Exercise> Below are entries. Reproduce exactly the lines between the line holding "(** * Knowledge-graph" and the line holding "state what the", inclusive, and only those.

┌─ Data listing

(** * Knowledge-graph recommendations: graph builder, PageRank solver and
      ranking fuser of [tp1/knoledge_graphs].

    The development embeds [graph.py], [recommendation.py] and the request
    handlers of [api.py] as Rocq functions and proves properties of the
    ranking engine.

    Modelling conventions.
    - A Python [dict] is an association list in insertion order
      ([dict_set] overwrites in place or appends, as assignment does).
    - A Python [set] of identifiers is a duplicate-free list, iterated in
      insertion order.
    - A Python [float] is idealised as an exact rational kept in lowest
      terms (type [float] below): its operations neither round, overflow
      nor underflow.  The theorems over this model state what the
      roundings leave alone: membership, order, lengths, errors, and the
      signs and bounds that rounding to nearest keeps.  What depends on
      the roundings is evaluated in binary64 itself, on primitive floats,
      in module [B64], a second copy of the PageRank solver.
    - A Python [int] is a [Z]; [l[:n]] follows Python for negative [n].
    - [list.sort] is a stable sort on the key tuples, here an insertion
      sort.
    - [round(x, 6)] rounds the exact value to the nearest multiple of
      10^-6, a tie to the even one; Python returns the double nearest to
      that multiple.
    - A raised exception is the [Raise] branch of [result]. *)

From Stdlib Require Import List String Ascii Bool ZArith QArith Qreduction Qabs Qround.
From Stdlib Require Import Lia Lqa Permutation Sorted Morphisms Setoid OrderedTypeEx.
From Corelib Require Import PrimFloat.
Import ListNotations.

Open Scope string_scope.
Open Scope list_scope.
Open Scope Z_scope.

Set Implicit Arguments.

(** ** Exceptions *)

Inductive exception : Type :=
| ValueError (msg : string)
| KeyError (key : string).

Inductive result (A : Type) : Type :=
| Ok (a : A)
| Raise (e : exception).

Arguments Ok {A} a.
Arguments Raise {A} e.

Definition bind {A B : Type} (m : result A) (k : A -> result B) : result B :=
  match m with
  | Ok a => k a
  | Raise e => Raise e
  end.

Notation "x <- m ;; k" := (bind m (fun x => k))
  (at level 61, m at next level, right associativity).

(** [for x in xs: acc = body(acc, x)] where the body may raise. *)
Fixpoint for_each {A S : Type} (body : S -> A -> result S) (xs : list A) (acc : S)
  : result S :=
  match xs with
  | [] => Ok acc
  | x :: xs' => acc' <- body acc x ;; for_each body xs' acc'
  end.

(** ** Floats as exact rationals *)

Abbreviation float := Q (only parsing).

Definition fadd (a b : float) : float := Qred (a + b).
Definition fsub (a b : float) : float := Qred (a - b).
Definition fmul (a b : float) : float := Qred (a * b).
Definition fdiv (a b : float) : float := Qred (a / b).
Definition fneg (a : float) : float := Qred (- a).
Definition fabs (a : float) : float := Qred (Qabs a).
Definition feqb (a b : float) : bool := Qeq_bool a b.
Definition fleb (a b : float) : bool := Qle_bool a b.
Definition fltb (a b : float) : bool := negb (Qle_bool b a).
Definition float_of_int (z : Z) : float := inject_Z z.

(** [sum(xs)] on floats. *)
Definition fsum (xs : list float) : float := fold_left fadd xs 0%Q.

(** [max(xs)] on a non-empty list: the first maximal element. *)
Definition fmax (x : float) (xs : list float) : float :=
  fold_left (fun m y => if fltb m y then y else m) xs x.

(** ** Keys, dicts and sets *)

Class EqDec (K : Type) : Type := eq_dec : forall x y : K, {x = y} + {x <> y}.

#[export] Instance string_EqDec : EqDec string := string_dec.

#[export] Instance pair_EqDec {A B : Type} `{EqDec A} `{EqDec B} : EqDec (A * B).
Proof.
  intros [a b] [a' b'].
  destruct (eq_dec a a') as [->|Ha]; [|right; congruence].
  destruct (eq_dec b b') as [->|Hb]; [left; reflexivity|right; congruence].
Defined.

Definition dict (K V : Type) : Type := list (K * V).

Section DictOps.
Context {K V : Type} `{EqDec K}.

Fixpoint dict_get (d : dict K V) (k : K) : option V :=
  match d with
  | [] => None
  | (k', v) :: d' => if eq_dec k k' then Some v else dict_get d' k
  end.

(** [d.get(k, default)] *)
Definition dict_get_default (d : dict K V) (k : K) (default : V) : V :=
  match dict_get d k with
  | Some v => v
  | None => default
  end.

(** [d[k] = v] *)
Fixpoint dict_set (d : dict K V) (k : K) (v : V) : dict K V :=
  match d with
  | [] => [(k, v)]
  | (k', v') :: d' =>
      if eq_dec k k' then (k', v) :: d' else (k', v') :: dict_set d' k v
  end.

└─
┌─ Data listing

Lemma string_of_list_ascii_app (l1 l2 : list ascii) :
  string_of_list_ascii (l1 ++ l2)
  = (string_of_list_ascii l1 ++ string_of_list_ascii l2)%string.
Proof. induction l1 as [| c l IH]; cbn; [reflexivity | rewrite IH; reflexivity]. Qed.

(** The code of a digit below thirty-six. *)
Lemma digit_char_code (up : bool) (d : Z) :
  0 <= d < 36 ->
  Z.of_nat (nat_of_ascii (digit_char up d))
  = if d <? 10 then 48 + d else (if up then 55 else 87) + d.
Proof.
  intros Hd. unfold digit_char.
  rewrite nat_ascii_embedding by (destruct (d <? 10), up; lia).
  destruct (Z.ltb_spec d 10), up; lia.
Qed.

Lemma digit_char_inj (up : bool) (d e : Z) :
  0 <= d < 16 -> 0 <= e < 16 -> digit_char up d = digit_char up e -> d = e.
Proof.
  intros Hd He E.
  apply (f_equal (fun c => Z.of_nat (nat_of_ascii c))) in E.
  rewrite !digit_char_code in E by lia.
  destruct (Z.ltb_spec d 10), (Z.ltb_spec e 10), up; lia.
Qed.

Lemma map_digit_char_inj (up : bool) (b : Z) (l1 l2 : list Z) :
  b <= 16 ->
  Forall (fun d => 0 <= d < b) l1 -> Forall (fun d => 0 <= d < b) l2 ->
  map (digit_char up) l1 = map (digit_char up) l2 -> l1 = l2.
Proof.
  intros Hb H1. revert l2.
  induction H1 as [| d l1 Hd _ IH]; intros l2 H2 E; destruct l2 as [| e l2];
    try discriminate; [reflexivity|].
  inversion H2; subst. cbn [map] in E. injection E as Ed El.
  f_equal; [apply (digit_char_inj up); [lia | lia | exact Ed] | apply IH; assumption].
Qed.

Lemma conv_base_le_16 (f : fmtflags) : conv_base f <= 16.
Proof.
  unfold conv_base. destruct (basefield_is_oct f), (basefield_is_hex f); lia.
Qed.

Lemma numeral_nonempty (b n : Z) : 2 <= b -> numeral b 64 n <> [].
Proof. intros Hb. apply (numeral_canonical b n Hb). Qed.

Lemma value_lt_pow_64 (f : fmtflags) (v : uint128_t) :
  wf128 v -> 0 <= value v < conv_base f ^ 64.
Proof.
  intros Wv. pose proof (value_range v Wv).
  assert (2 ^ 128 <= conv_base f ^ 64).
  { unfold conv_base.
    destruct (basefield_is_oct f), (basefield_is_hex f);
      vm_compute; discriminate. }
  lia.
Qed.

└─
┌─ Data listing

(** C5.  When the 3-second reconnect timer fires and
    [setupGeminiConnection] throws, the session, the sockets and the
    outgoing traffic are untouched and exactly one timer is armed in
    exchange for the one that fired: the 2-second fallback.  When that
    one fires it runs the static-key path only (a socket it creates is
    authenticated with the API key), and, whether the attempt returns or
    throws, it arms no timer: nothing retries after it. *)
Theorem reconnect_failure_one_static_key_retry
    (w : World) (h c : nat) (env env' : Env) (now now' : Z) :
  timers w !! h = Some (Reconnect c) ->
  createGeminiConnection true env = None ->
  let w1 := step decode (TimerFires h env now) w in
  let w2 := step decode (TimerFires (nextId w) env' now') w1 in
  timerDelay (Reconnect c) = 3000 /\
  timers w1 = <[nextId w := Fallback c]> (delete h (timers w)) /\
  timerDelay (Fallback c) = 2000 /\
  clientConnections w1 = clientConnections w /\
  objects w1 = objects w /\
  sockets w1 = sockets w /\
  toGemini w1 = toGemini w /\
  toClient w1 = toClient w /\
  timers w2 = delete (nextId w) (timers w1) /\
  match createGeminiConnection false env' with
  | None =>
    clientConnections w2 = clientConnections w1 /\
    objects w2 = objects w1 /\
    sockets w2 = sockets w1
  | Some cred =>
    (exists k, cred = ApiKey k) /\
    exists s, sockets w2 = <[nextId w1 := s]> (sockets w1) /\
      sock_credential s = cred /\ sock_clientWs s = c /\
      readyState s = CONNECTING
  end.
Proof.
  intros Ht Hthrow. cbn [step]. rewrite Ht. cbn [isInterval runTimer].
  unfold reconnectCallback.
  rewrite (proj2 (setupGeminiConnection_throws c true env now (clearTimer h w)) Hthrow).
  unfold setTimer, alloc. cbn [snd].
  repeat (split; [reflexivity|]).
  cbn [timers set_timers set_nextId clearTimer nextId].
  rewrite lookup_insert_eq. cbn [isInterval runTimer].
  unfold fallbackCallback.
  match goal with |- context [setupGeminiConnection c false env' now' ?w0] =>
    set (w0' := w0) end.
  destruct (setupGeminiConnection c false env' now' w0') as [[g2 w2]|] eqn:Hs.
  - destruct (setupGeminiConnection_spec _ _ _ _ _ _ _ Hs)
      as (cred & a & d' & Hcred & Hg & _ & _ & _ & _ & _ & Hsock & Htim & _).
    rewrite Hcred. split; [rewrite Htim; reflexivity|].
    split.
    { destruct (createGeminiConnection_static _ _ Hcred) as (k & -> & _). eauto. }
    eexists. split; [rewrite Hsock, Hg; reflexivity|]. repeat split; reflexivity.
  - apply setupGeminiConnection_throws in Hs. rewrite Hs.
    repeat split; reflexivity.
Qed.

└─

Result>
(** * Knowledge-graph recommendations: graph builder, PageRank solver and
      ranking fuser of [tp1/knoledge_graphs].

    The development embeds [graph.py], [recommendation.py] and the request
    handlers of [api.py] as Rocq functions and proves properties of the
    ranking engine.

    Modelling conventions.
    - A Python [dict] is an association list in insertion order
      ([dict_set] overwrites in place or appends, as assignment does).
    - A Python [set] of identifiers is a duplicate-free list, iterated in
      insertion order.
    - A Python [float] is idealised as an exact rational kept in lowest
      terms (type [float] below): its operations neither round, overflow
      nor underflow.  The theorems over this model state what the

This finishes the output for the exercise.